■ **BRIEF**
Starting at the line that contains "of a connection from" and ending at the line that contains "Definition set_connection_limits (l", the lines below are to be given again exactly, with nothing added.

■ **AVAILABLE DATA**
"""
(* ===== verification/Server.v ===== *)
(** * The server

    The rest of [hla-rti/src/lib.rs]: the accept loops, the limits, the task
    of a connection from the first frame to its end, and the janitor.

    Tasks run concurrently and meet in the maps and atomics of the node, so a
    task is a [Phase]: the point it waits at, with what it holds.  One
    [Event] is what lets a task go on from such a point (a frame arrived, a
    write finished, the scheduler chose it) and takes it to the next one; it
    touches the shared state of the node in one place.  [step] runs an event
    and is [None] when the event is not possible, so that a list of events is
    one interleaving of the tasks.  Sockets are the events: what
    [recv_frame] returns, whether [send_frame] succeeds.  Instants are
    milliseconds; log messages are left out. *)

From S2P Require Import Prelude Float64 CoreTypes Framing Codec Fom Merge Exception Proto State Handles Routing.
From S2P Require Import Transport WireSession Handler FederationMgmt Persistence Dispatch.

(** [CallRequest::decode] with the text of its error, and
    [CallResponse::encode_to_vec]. *)
Class ProstCalls := {
  decode_request : list byte → result string (option Req);
  encode_response : Resp → list byte
}.

(** ** Methods of the node *)

Definition connection_count (node : RtiNode) : nat := size (connections node).
Definition has_connection (sid : Z) (node : RtiNode) : bool := bool_decide (is_Some (connections node !! sid)).
Definition suspended_session_count (node : RtiNode) : nat := size (suspended_sessions node).
Definition has_suspended_session (sid : Z) (node : RtiNode) : bool :=
  bool_decide (is_Some (suspended_sessions node !! sid)).
Definition federation_names (node : RtiNode) : list string := (map_to_list (federations node)).*1.

Definition shutdown (node : RtiNode) : RtiNode := set_shutdown_flag (λ _, true) node.
Definition RtiNode_set_save_dir (dir : string) (node : RtiNode) : RtiNode := set_save_dir (λ _, dir) node.
Definition set_connection_limits (l : ConnectionLimits) (node : RtiNode) : RtiNode := set_limits (λ _, l) node.
Definition RtiNode_set_default_fom (fom : MergedFom) (node : RtiNode) : RtiNode := set_default_fom (λ _, fom) node.
Definition set_heartbeat_config (cfg : HeartbeatConfig) (node : RtiNode) : RtiNode := set_heartbeat (λ _, cfg) node.

(** The snapshot has the fields of the metrics. *)
Definition metrics_snapshot (node : RtiNode) : RtiNode * ServerMetrics :=
  let node := set_metrics (set_federations_live (λ _, wrap_u 64 (Z.of_nat (size (federations node))))) node in
  (node, metrics node).

Definition check_limits (ip : Z) (node : RtiNode) : result string unit :=
  if match max_total (limits node) with
     | Some max => (max <=? size (connections node))%nat
     | None => false
     end
  then Err "max_total"%string
  else match max_per_ip (limits node) with
  | Some max => if (max <=? default 0 (connections_per_ip node !! ip))%nat then Err "max_per_ip"%string else Ok tt
  | None => Ok tt
  end.

(** ** Tasks *)

(** What [run_session_loop] owns. *)
Record SessionLoop := mkSessionLoop {
  sl_conn : ConnRef;
  sl_ctx : SessionContext;
  sl_hb : HeartbeatConfig;
  last_inbound : Z
}.

(** What the session loop does after [frame_tx.send(frame).await]. *)
Inductive AfterSend :=
| After_response (callbacks : list OutboundCallback)
| After_callback (callbacks : list OutboundCallback)
| After_terminate
| After_heartbeat.

Inductive Phase :=
(** the WebSocket or TLS handshake *)
| Upgrading
(** the first [source.recv_frame()] *)
| Opening
(** [sink.send_frame] of the status, and how the task goes on after it: with
    a session id and the membership restored, or not at all *)
| Replying (reply : Frame) (next : option (Z * option Membership))
(** before [connections.insert] *)
| Registering (sid : Z) (restored : option Membership)
(** at the [select!] of the session loop *)
| Serving (l : SessionLoop)
(** [frame_tx.send(frame).await] on a channel, in the session loop *)
| Sending (l : SessionLoop) (conn : ConnRef) (frame : Frame) (after : AfterSend)
(** the session loop has returned *)
| Ended (l : SessionLoop)
(** before [connections.remove] *)
| Unregistering (sid : Z) (conn : ConnRef)
(** [writer.await], [heartbeat_task.await] *)
| Draining (conn : ConnRef)
(** before [connections_per_ip] is decremented *)
| Releasing
(** between [drop(entry)] and [connections_per_ip.remove] *)
| RemovingIp.
(* ===== verification/Atomicity.v ===== *)
(** * Failed calls

    What the dispatcher leaves behind when it answers with an exception.  The
    handlers of [dispatch/*.rs] check before they change anything, with three
    exceptions: join and register claim an identifier before they know the
    name is free, and [commit_region_modifications] commits region by
    region. *)

From S2P Require Import Prelude Float64 CoreTypes Fom Merge Exception Proto State Subscription Handles Routing.
From S2P Require Import TimeCoord Handler Tso TimeMgmt Declaration Ddm ObjectMgmt DataFlow Ownership SyncPoints.
From S2P Require Import FederationMgmt Persistence SaveRestore Advisories Lookup Dispatch Isolation Server.

(** [s] is [s0], or [s0] with one identifier of a federation used up. *)
Inductive unharmed (s0 : DispatchState) : DispatchState → Prop :=
| un_same : unharmed s0 s0
| un_federate_id r : unharmed s0 (set_ds_node (fed_update r (set_next_federate_id (fetch_add32 1))) s0)
| un_object_id r : unharmed s0 (set_ds_node (fed_update r (set_next_object_id (fetch_add64 1))) s0).

Definition clean (s0 : DispatchState) (r : Resp) (s : DispatchState) : Prop := is_exception r = true → unharmed s0 s.

Ltac head_of t := lazymatch t with ?f _ => head_of f | _ => t end.

(** Walk through a handler: every step is resolved to its outcomes, handlers
    are unfolded as they come up. *)
Ltac wp_walk :=
  repeat first
    [ progress cbv zeta
    | lazymatch goal with
      | |- wp (modify _) _ _ _ => apply wp_modify
      | |- wp _ _ _ _ => wp_step
      end
    | lazymatch goal with |- wp ?m _ _ _ => let h := head_of m in unfold h end ].

Definition commits_regions (v : Req) : Prop :=
  match v with CommitRegionModificationsRequest _ => True | _ => False end.

Section atomicity.
Context {P : Prost} {X : QuickXml} {J : Serde} {O : Os}.

Lemma dispatch_clean v s : ¬ commits_regions v → wp (dispatch_variant v) (clean s) (clean s) s.
Proof.
  intros Hv. destruct v; arm; try (exfalso; exact (Hv I)); clear Hv;
    wp_walk; solve [discriminate | intros _; constructor].
Qed.

(** C9: a call that fails changes nothing.  Whatever the request (but
    [commitRegionModifications]) and the state, when the dispatcher answers
    with an exception, every federation, the session, the queued callbacks and
    the files are exactly as before; at most one federate or object
    identifier of a federation has been used up.  On the request without a
    variant the same holds. *)
Theorem failed_calls_change_nothing request s :
  (∀ v, request = Some v → ¬ commits_regions v) →
  let '(s', r) := run (dispatch_call request) s in
  is_exception r = true → unharmed s s'.
Proof.
  intros Hv. apply (run_wp_let _ (clean s)). destruct request as [v|].
  - apply dispatch_clean. by apply Hv.
  - intros _. constructor.
Qed.
End atomicity.

(** *** Witnesses *)

(** Federate 2 updates an attribute that federate 1 owns. *)
Definition foreign_update : Req := UpdateAttributeValuesRequest (Some upd_instance_arg) upd_values_arg [].

Lemma failed_calls_witness :
  let '(s', r) := run (demo_dispatch foreign_update) (demo_state 2 upd_federation) in
  r = exception_variant AttributeNotOwned "" ∧ unharmed (demo_state 2 upd_federation) s'.
Proof.
  pose proof (failed_calls_change_nothing (P := demo_prost) (X := no_xml) (J := digit_serde) (O := reliable_os)
    (Some foreign_update) (demo_state 2 upd_federation)) as H.
  assert (Hr : (run (demo_dispatch foreign_update) (demo_state 2 upd_federation)).2 =
    exception_variant AttributeNotOwned "") by (vm_compute; reflexivity).
  unfold demo_dispatch in *. destruct (run _ _) as [s' r]. split; [exact Hr|]. apply H.
  - intros v [= <-] [].
  - simpl in Hr. rewrite Hr. reflexivity.
Defined.
(* ===== verification/Sessions.v ===== *)
(** * Who speaks for which federate

    The session table is the abstract view of the server of [Server]: the
    sessions that a connection task owns, the suspended ones, and the session
    behind each federate of each federation.  Every step of the server, in
    whatever order the tasks run, is a step of the table (a simulation); the
    invariants of the table then hold of every run of the server. *)

From S2P Require Import Prelude Float64 CoreTypes Framing Codec Fom Merge Exception Proto State Handles Routing.
From S2P Require Import Declaration Transport WireSession Handler FederationMgmt Persistence SaveRestore Dispatch Isolation Members Server.

(** ** The table *)

Definition Members : Type := FedRef → FederateHandle → option Z.

Record Table := mkTable {
  tb_live : gmap positive (Z * option Membership);
  tb_waiting : gmap Z (option Membership);
  tb_next : Z;
  tb_member : Members
}.

(** [mem'] is [mem] with [v] at the federate of [m]. *)
Definition put (m : Membership) (v : option Z) (mem mem' : Members) : Prop :=
  ∀ r fh, mem' r fh = if decide ((r, fh) = (m_federation m, m_federate_handle m)) then v else mem r fh.
Definition put_opt (om : option Membership) (v : option Z) (mem mem' : Members) : Prop :=
  match om with Some m => put m v mem mem' | None => ∀ r fh, mem' r fh = mem r fh end.

(** The steps; the flag says that a membership is dropped with nobody left to
    resign it. *)
Inductive table_step : bool → Table → Table → Prop :=
| ts_stutter live wait next mem mem' :
    (∀ r fh, mem' r fh = mem r fh) →
    table_step false (mkTable live wait next mem) (mkTable live wait next mem')
(** a connection is accepted under the next session id *)
| ts_open t live wait next mem :
    live !! t = None →
    table_step false (mkTable live wait next mem) (mkTable (<[t := (next, None)]> live) wait (next + 1) mem)
(** a session that is no member ends *)
| ts_drop t sid live wait next mem :
    live !! t = Some (sid, None) →
    table_step false (mkTable live wait next mem) (mkTable (delete t live) wait next mem)
(** a connection takes over a suspended session *)
| ts_resume t c sid om live wait next mem :
    live !! t = Some (c, None) → wait !! sid = Some om →
    table_step false (mkTable live wait next mem) (mkTable (<[t := (sid, om)]> live) (delete sid wait) next mem)
(** the session joins, or resigns *)
| ts_join t sid m live wait next mem mem' :
    live !! t = Some (sid, None) → mem (m_federation m) (m_federate_handle m) = None → put m (Some sid) mem mem' →
    table_step false (mkTable live wait next mem) (mkTable (<[t := (sid, Some m)]> live) wait next mem')
| ts_resign t sid m live wait next mem mem' :
    live !! t = Some (sid, Some m) → put m None mem mem' →
    table_step false (mkTable live wait next mem) (mkTable (<[t := (sid, None)]> live) wait next mem')
(** the connection of a member ends: suspended, or resigned *)
| ts_suspend t sid m live wait next mem :
    live !! t = Some (sid, Some m) →
    table_step false (mkTable live wait next mem) (mkTable (delete t live) (<[sid := Some m]> wait) next mem)
| ts_leave t sid m live wait next mem mem' :
    live !! t = Some (sid, Some m) → put m None mem mem' →
    table_step false (mkTable live wait next mem) (mkTable (delete t live) wait next mem')
(** the janitor reclaims a suspended session *)
| ts_expire sid om live wait next mem mem' :
    wait !! sid = Some om → put_opt om None mem mem' →
    table_step false (mkTable live wait next mem) (mkTable live (delete sid wait) next mem')
(** a suspended session is dropped by a resume that came too late *)
| ts_lose_waiting t c sid om live wait next mem :
    live !! t = Some (c, None) → wait !! sid = Some om →
    table_step true (mkTable live wait next mem) (mkTable (delete t live) (delete sid wait) next mem)
(** a resumed session is dropped because its status could not be written *)
| ts_lose_live t sid m live wait next mem :
    live !! t = Some (sid, Some m) →
    table_step true (mkTable live wait next mem) (mkTable (delete t live) wait next mem).
Lemma connections_sound_witness :
  ∃ t task, sv_tasks joined_server !! t = Some task ∧ registered (t_phase task) = Some (1, 1%positive).
Proof.
  destruct (connections_sound (P := demo_prost) (PC := demo_calls) (X := no_xml) (J := digit_serde) (O := reliable_os)
    (demo_server 100) false joined_server (demo_starts 100) (conj eq_refl eq_refl) joined_reachable) as (H & _).
  apply H. vm_compute. reflexivity.
Defined.

(** *** What goes wrong *)

(** The last connection of an address removes the entry of the address after
    it has let go of it.  A connection accepted in between is no longer
    counted: with a limit of one per address, one is live and another
    would be accepted. *)
Theorem ip_entry_lost :
  match trace (joined ++ calls 1 [x03] ++ drops 1 ++
      [Ev_task 1 (T_writer true); Ev_task 1 (T_writer true); Ev_task 1 T_go; Ev_heartbeat_stop 1%positive;
       Ev_task 1 (T_writer true); Ev_task 1 T_go; Ev_task 1 T_go; Ev_accept L_tcp 9; Ev_task 1 T_go]) false limited_server with
  | Some (_, s) => size (sv_tasks s) = 1%nat ∧ connections_per_ip (sv_node s) !! 9 = None ∧ check_limits 9 (sv_node s) = Ok tt
  | None => False
  end.
Proof. vm_compute. split_and!; reflexivity. Qed.

(** [max_total] looks at the registered connections only: connections that are
    still in their handshake are not counted, and the limit is exceeded. *)
Theorem max_total_exceeded :
  match trace [Ev_accept L_tcp 9; Ev_accept L_tcp 8] false
      (set_sv_node (set_connection_limits (mkConnectionLimits (Some 1%nat) None)) (demo_server 100)) with
  | Some (_, s) => size (sv_tasks s) = 2%nat
  | None => False
  end.
Proof. vm_compute. reflexivity. Qed.

(** [serve_tls] counts neither accepted nor rejected connections. *)
Theorem tls_not_counted ip s :
  metrics (sv_node (serve_tls ip s)) = metrics (sv_node s).
Proof. unfold serve_tls. by destruct (check_limits ip (sv_node s)). Qed.

(** The heartbeat and the callbacks of a connection claim their numbers before
    they wait for the channel, so frames can leave out of order. *)
Theorem sequence_out_of_order :
  match trace (joined ++ [Ev_heartbeat_tick 1%positive] ++ calls 1 [x04] ++ [Ev_task 1 T_go; Ev_heartbeat_send 1%positive]) false
      (demo_server 100) with
  | Some (_, s) =>
      (λ f, (message_type (header f), sequence_number (header f))) <$>
        drop 2 (default [] (frame_tx <$> conn_heap (sv_node s) !! 1%positive)) =
      [(HlaCallbackRequest, 1); (CtrlHeartbeat, 0)]
  | None => False
  end.
Proof. vm_compute. reflexivity. Qed.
"""
■ **PROBLEM SOLUTION**
    of a connection from the first frame to its end, and the janitor.

    Tasks run concurrently and meet in the maps and atomics of the node, so a
    task is a [Phase]: the point it waits at, with what it holds.  One
    [Event] is what lets a task go on from such a point (a frame arrived, a
    write finished, the scheduler chose it) and takes it to the next one; it
    touches the shared state of the node in one place.  [step] runs an event
    and is [None] when the event is not possible, so that a list of events is
    one interleaving of the tasks.  Sockets are the events: what
    [recv_frame] returns, whether [send_frame] succeeds.  Instants are
    milliseconds; log messages are left out. *)

From S2P Require Import Prelude Float64 CoreTypes Framing Codec Fom Merge Exception Proto State Handles Routing.
From S2P Require Import Transport WireSession Handler FederationMgmt Persistence Dispatch.

(** [CallRequest::decode] with the text of its error, and
    [CallResponse::encode_to_vec]. *)
Class ProstCalls := {
  decode_request : list byte → result string (option Req);
  encode_response : Resp → list byte
}.

(** ** Methods of the node *)

Definition connection_count (node : RtiNode) : nat := size (connections node).
Definition has_connection (sid : Z) (node : RtiNode) : bool := bool_decide (is_Some (connections node !! sid)).
Definition suspended_session_count (node : RtiNode) : nat := size (suspended_sessions node).
Definition has_suspended_session (sid : Z) (node : RtiNode) : bool :=
  bool_decide (is_Some (suspended_sessions node !! sid)).
Definition federation_names (node : RtiNode) : list string := (map_to_list (federations node)).*1.

Definition shutdown (node : RtiNode) : RtiNode := set_shutdown_flag (λ _, true) node.
Definition RtiNode_set_save_dir (dir : string) (node : RtiNode) : RtiNode := set_save_dir (λ _, dir) node.
Definition set_connection_limits (l : ConnectionLimits) (node : RtiNode) : RtiNode := set_limits (λ _, l) node.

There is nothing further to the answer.